* **Aim of the task**: Beneath this instruction is a block of data; output from it exactly the lines that run from the one containing "Definition civil_of_day (day" through the one containing "(yoe + era *", inclusive.

* **Collected data**:
=-=-=-=-=
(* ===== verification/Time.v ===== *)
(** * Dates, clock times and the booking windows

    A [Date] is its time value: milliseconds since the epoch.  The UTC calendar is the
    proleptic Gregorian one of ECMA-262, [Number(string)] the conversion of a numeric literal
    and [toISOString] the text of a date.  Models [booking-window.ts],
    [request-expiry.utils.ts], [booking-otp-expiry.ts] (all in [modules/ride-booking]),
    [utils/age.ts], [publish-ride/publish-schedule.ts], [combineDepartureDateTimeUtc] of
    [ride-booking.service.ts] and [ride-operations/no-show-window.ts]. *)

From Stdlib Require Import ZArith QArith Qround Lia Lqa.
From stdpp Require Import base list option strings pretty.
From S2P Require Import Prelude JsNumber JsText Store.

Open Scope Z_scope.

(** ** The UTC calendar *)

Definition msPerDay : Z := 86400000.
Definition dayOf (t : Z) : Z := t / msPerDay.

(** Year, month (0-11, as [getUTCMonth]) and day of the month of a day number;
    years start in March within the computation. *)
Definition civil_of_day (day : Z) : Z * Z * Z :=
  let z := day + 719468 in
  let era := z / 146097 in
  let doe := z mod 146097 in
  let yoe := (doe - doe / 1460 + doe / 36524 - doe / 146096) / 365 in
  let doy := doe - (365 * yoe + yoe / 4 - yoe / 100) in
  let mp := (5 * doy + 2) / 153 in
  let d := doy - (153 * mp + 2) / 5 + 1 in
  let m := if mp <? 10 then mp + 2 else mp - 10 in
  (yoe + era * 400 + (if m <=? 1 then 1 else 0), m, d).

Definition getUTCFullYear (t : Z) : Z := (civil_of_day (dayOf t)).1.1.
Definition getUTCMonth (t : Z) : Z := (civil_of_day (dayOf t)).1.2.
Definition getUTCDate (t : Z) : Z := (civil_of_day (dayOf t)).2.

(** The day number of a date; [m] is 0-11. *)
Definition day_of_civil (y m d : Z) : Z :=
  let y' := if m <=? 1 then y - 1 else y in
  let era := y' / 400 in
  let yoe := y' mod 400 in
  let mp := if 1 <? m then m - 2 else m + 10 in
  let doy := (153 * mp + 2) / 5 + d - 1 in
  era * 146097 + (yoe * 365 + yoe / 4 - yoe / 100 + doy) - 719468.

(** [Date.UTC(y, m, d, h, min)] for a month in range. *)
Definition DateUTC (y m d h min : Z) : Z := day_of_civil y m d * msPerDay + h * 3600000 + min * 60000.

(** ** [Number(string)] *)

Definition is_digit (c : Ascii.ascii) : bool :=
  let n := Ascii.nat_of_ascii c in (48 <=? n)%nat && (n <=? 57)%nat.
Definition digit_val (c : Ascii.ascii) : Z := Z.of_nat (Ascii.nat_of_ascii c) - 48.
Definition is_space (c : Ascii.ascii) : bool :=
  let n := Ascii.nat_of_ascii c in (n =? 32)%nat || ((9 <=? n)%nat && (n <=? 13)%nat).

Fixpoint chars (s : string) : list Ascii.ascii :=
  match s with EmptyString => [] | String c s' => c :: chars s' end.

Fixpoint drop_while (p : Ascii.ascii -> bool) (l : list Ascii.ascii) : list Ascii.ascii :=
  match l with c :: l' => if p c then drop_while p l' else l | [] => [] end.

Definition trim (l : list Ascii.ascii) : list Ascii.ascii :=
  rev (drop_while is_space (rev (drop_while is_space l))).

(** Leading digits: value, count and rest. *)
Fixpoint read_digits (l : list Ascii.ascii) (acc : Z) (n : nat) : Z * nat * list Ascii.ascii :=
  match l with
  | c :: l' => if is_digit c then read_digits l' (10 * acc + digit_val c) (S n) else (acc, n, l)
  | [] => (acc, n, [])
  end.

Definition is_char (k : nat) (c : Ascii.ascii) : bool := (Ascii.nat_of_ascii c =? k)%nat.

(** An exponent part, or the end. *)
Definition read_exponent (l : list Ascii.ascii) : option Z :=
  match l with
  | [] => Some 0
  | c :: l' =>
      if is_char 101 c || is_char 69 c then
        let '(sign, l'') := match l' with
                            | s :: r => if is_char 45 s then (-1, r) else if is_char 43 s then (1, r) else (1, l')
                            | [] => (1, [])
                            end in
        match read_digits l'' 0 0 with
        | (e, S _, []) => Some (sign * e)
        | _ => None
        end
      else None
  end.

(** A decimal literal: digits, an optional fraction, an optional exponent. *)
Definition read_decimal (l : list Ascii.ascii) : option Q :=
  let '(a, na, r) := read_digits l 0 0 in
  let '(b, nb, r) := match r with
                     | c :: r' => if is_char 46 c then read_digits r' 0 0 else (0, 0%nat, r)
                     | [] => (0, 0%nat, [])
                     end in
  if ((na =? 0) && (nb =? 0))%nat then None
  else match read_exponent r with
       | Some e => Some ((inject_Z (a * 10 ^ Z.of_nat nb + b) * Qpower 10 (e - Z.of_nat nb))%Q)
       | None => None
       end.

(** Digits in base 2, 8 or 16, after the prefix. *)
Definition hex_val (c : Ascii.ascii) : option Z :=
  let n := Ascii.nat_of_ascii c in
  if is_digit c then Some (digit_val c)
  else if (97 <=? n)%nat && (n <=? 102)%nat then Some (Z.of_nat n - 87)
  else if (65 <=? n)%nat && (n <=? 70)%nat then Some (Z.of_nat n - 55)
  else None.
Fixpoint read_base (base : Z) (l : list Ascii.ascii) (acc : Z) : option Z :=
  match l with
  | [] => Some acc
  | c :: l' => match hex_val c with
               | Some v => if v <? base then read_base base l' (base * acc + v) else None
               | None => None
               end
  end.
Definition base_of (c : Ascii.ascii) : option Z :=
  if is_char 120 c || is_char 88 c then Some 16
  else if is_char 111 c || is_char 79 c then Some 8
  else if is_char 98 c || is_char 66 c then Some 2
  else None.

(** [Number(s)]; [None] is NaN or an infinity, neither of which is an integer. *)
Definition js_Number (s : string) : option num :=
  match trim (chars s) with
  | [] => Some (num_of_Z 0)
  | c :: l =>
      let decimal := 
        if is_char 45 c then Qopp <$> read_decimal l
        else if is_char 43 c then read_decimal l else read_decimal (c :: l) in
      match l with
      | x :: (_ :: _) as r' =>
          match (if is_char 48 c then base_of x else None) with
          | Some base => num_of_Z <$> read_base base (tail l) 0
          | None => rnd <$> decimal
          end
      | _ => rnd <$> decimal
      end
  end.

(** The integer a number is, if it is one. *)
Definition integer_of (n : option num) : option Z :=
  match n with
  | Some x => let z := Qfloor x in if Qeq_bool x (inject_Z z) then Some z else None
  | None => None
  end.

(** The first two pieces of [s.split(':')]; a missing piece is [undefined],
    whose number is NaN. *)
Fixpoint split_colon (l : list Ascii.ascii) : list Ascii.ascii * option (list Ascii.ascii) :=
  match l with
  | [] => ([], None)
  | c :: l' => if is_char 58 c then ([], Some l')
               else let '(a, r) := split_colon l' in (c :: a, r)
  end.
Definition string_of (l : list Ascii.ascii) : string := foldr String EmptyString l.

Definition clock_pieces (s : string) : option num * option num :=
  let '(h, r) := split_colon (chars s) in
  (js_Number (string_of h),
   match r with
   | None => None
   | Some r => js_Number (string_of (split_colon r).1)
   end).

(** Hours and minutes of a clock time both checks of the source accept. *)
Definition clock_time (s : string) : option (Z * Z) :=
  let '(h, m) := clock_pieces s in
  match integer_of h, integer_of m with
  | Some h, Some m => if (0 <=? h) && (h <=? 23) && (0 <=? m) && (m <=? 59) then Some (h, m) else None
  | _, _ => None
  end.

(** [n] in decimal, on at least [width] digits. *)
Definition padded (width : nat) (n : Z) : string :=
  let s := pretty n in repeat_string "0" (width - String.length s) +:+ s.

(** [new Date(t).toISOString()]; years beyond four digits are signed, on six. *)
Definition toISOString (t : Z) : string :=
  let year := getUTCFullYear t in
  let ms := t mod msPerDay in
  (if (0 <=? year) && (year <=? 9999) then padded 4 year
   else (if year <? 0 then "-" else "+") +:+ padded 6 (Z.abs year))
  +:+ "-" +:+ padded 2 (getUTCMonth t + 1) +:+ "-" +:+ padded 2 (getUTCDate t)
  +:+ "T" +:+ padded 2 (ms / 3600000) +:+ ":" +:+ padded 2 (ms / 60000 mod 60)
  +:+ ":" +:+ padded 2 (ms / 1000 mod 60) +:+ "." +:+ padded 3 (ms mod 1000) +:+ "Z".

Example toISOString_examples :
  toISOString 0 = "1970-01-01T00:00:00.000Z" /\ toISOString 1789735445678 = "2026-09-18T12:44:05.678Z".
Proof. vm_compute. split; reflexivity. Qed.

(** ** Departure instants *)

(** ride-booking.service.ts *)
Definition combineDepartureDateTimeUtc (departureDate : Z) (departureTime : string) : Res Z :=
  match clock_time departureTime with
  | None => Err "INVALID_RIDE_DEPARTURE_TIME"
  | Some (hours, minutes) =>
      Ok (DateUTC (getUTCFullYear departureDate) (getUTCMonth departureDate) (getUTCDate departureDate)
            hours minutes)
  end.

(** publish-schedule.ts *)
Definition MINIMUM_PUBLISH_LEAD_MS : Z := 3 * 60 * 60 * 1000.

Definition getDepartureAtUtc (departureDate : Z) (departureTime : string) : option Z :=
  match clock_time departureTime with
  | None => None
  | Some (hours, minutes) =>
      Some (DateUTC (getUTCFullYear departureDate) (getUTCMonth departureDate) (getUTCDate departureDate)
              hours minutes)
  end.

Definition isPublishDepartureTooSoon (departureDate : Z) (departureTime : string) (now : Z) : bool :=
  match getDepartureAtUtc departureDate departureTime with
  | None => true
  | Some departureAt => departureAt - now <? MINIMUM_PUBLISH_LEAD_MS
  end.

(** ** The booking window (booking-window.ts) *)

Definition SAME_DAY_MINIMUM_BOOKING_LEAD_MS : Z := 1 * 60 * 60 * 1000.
=-=-=-=-=
* **Response to the exercise**:
Definition civil_of_day (day : Z) : Z * Z * Z :=
  let z := day + 719468 in
  let era := z / 146097 in
  let doe := z mod 146097 in
  let yoe := (doe - doe / 1460 + doe / 36524 - doe / 146096) / 365 in
  let doy := doe - (365 * yoe + yoe / 4 - yoe / 100) in
  let mp := (5 * doy + 2) / 153 in
  let d := doy - (153 * mp + 2) / 5 + 1 in
  let m := if mp <? 10 then mp + 2 else mp - 10 in
  (yoe + era * 400 + (if m <=? 1 then 1 else 0), m, d).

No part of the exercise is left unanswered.